_REQUIRED ACTION_
Beginning at the line that contains "Fixpoint migrate_all (nc", transcribe every line up to the last one in the material below. Include no other lines.

_DATA TO PROCESS_
(* ===== verification/NodeClassController.v ===== *)
(** * [pkg/controllers/nodeclass/controller.go] and [hash/controller.go]: EC2NodeClass controllers

    A round of the main controller adds the finalizer, runs every reconciler, whatever the
    others answer, and writes the status; a NodeClass that is being deleted is finalized:
    its instance profiles and launch templates are deleted when no NodeClaim uses it.  The
    hash controller keeps the hash annotations that drift is decided by.  The answers the
    providers give in a round are arguments; instance profiles and launch templates are
    [InstanceProfile] and [LaunchTemplateProvider], and the validation is an interface
    ([ValidationReconciler]) that [Validation] implements.  The NodeClass objects of the API
    server are a class ([NodeClassAPI]).  Events and logging are left out. *)
From stdpp Require Import sorting.
From S2P Require Import Prelude GoStd AwsErrors ApiV1 CapacityReservation BatchExecutors Quantities Scheduling Kube Launch Compatibility InstanceTypes AmiFamily Kubelet KubeletValidation Resolver Utils LaunchTemplateProvider Subnet CloudProvider InstanceProfile SecurityGroup NodeClassStatus Validation GoCache.

Create HintDb nodeclass.

Definition TerminationFinalizer := "karpenter.k8s.aws/termination".

(** ** The API server *)

(** A NodeClass with its finalizers. *)
Record NodeClassObject := { no_class : EC2NodeClass Z; no_Finalizers : list string }.
Definition no_Name (o : NodeClassObject) : string := nc_Name (no_class o).
Definition with_class (nc : EC2NodeClass Z) (o : NodeClassObject) : NodeClassObject :=
  {| no_class := nc; no_Finalizers := no_Finalizers o |}.
Definition with_finalizers (l : list string) (o : NodeClassObject) : NodeClassObject :=
  {| no_class := no_class o; no_Finalizers := l |}.
Definition with_nc_annotations (m : gmap string string) (nc : EC2NodeClass Z) : EC2NodeClass Z :=
  {| nc_Name := nc_Name nc; nc_UID := nc_UID nc; nc_Generation := nc_Generation nc;
     nc_DeletionTimestamp := nc_DeletionTimestamp nc; nc_Annotations := m; Spec := Spec nc; Status := Status nc |}.

(** [Patch] of the finalizers and of the status, from the first object to the second, under
    the optimistic lock; and of the annotations, without it. *)
Class NodeClassAPI (A : Type) := {
  nodeclasses : A → gmap string NodeClassObject;
  patch_finalizers : NodeClassObject → NodeClassObject → A → A * result kube_error NodeClassObject;
  patch_status : NodeClassObject → NodeClassObject → A → A * result kube_error NodeClassObject;
  patch_annotations : NodeClassObject → gmap string string → A → A * result kube_error NodeClassObject;
}.
#[global] Hint Mode NodeClassAPI ! : typeclass_instances.

(** An object without finalizers that is being deleted is gone. *)
Definition settle_object (o : NodeClassObject) : option NodeClassObject :=
  match no_Finalizers o, nc_DeletionTimestamp (no_class o) with [], Some _ => None | _, _ => Some o end.

(** With the lock, a patch succeeds only if the object is as it was read. *)
Class NodeClassAPILaws (A : Type) `{NodeClassAPI A} := {
  patch_finalizers_frame (a : A) o o' n :
    n ≠ no_Name o → nodeclasses (patch_finalizers o o' a).1 !! n = nodeclasses a !! n;
  patch_finalizers_Ok (a : A) o o' o'' :
    (patch_finalizers o o' a).2 = Ok o'' →
    nodeclasses a !! no_Name o = Some o ∧ o'' = with_finalizers (no_Finalizers o') o ∧
    nodeclasses (patch_finalizers o o' a).1 !! no_Name o = settle_object o'';
  patch_finalizers_Err (a : A) o o' e :
    (patch_finalizers o o' a).2 = Err e → nodeclasses (patch_finalizers o o' a).1 = nodeclasses a;
  patch_status_frame (a : A) o o' n :
    n ≠ no_Name o → nodeclasses (patch_status o o' a).1 !! n = nodeclasses a !! n;
  patch_status_Ok (a : A) o o' o'' :
    (patch_status o o' a).2 = Ok o'' →
    nodeclasses a !! no_Name o = Some o ∧ o'' = with_class (with_status (Status (no_class o')) (no_class o)) o ∧
    nodeclasses (patch_status o o' a).1 !! no_Name o = Some o'';
  patch_status_Err (a : A) o o' e :
    (patch_status o o' a).2 = Err e → nodeclasses (patch_status o o' a).1 = nodeclasses a;
  patch_annotations_frame (a : A) o m n :
    n ≠ no_Name o → nodeclasses (patch_annotations o m a).1 !! n = nodeclasses a !! n;
  patch_annotations_Ok (a : A) o m o'' :
    (patch_annotations o m a).2 = Ok o'' →
    ∃ o0, nodeclasses a !! no_Name o = Some o0 ∧
      o'' = with_class (with_nc_annotations (merge_patch (nc_Annotations (no_class o)) m (nc_Annotations (no_class o0)))
                          (no_class o0)) o0 ∧
      nodeclasses (patch_annotations o m a).1 !! no_Name o = Some o'';
  patch_annotations_Err (a : A) o m e :
    (patch_annotations o m a).2 = Err e → nodeclasses (patch_annotations o m a).1 = nodeclasses a;
}.

(** ** The hash controller *)

(** The NodeClaims of a NodeClass ([nodeclaimutils.ForNodeClass]). *)
Definition claims_of_class `{SchedulingTypes} {K} `{!KubeAPI NodeClaim K} (name : string) (k : K) :
    result kube_error (list NodeClaim) :=
  match kList NodeClaim k with
  | Ok l => Ok (filter (λ c, ncl_NodeClassRef c = Some name) l)
  | Err e => Err e
  end.

Definition ConditionTypeDrifted := "Drifted".

Section hash.
Context `{SchedulingTypes} {A K : Type} `{NodeClassAPI A} `{!KubeAPI NodeClaim K}.
(** [nodeClass.Hash(caBundle)] *)
Variable Hash : EC2NodeClass Z → string.

Definition hash_annotations (hash : string) (m : gmap string string) : gmap string string :=
  <[AnnotationEC2NodeClassHash := hash]> (<[AnnotationEC2NodeClassHashVersion := EC2NodeClassHashVersion]> m).

(** The new annotations of a NodeClaim: the hash is left to one that has drifted. *)
Definition migrated (nc : EC2NodeClass Z) (claim : NodeClaim) : NodeClaim :=
  let m := <[AnnotationEC2NodeClassHashVersion := EC2NodeClassHashVersion]> (ncl_Annotations claim) in
  obj_with (ncl_Labels claim)
    (if decide (ncl_Conditions claim !! ConditionTypeDrifted = None)
     then <[AnnotationEC2NodeClassHash := Hash nc]> m else m) claim.
(** A NodeClaim of the current version is left alone. *)
Definition migrate (nc : EC2NodeClass Z) (claim : NodeClaim) (k : K) : K * option kube_error :=
  if decide (default "" (ncl_Annotations claim !! AnnotationEC2NodeClassHashVersion) = EC2NodeClassHashVersion) then
    (k, None)
  else match kPatch claim (migrated nc claim) k with
       | (k, Ok _) => (k, None)
       | (k, Err e) => (k, ignore_kube_not_found (Some e))
       end.
Fixpoint migrate_all (nc : EC2NodeClass Z) (l : list NodeClaim) (k : K) : K * list kube_error :=
  match l with
  | [] => (k, [])
  | claim :: l' =>
      let '(k, e) := migrate nc claim k in
      let '(k, es) := migrate_all nc l' k in
      (k, option_list e ++ es)
  end.
Definition updateNodeClaimHash (nc : EC2NodeClass Z) (k : K) : K * list kube_error :=
  match claims_of_class (nc_Name nc) k with
  | Err e => (k, [e])
  | Ok l => migrate_all nc l k
  end.

(** The NodeClaims, the NodeClasses and the errors. *)
Definition Reconcile_hash (o : NodeClassObject) (st : K * A) : (K * A) * list kube_error :=
  let '(k, a) := st in
  let nc := no_class o in
  let '(k, errs) :=
    if decide (default "" (nc_Annotations nc !! AnnotationEC2NodeClassHashVersion) ≠ EC2NodeClassHashVersion)
    then updateNodeClaimHash nc k else (k, []) in
  match errs with
  | [] =>
      let m := hash_annotations (Hash nc) (nc_Annotations nc) in
      if decide (m = nc_Annotations nc) then (k, a, [])
      else match patch_annotations o m a with
           | (a, Ok _) => (k, a, [])
           | (a, Err e) => (k, a, [e])
           end
  | _ => (k, a, errs)
  end.
End hash.

(** ** The main controller *)

(** What the providers answer in a round. *)
Record Answers `{SchedulingTypes} := {
  an_amis : result ami_error (list Image);
  an_reservations : result error (list Ec2CapacityReservation);
  an_placement_group : option PlacementGroup * option error;
  an_subnets : result error (list EC2Subnet);
  an_groups : result error (list EC2SecurityGroup);
}.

_ANSWER TO THIS PROBLEM_
Fixpoint migrate_all (nc : EC2NodeClass Z) (l : list NodeClaim) (k : K) : K * list kube_error :=
  match l with
  | [] => (k, [])
  | claim :: l' =>
      let '(k, e) := migrate nc claim k in
      let '(k, es) := migrate_all nc l' k in
      (k, option_list e ++ es)
  end.
Definition updateNodeClaimHash (nc : EC2NodeClass Z) (k : K) : K * list kube_error :=
  match claims_of_class (nc_Name nc) k with
  | Err e => (k, [e])
  | Ok l => migrate_all nc l k
  end.

(** The NodeClaims, the NodeClasses and the errors. *)
Definition Reconcile_hash (o : NodeClassObject) (st : K * A) : (K * A) * list kube_error :=
  let '(k, a) := st in
  let nc := no_class o in
  let '(k, errs) :=
    if decide (default "" (nc_Annotations nc !! AnnotationEC2NodeClassHashVersion) ≠ EC2NodeClassHashVersion)
    then updateNodeClaimHash nc k else (k, []) in
  match errs with
  | [] =>
      let m := hash_annotations (Hash nc) (nc_Annotations nc) in
      if decide (m = nc_Annotations nc) then (k, a, [])
      else match patch_annotations o m a with
           | (a, Ok _) => (k, a, [])
           | (a, Err e) => (k, a, [e])
           end
  | _ => (k, a, errs)
  end.
End hash.

(** ** The main controller *)

(** What the providers answer in a round. *)
Record Answers `{SchedulingTypes} := {
  an_amis : result ami_error (list Image);
  an_reservations : result error (list Ec2CapacityReservation);
  an_placement_group : option PlacementGroup * option error;
  an_subnets : result error (list EC2Subnet);
  an_groups : result error (list EC2SecurityGroup);
}.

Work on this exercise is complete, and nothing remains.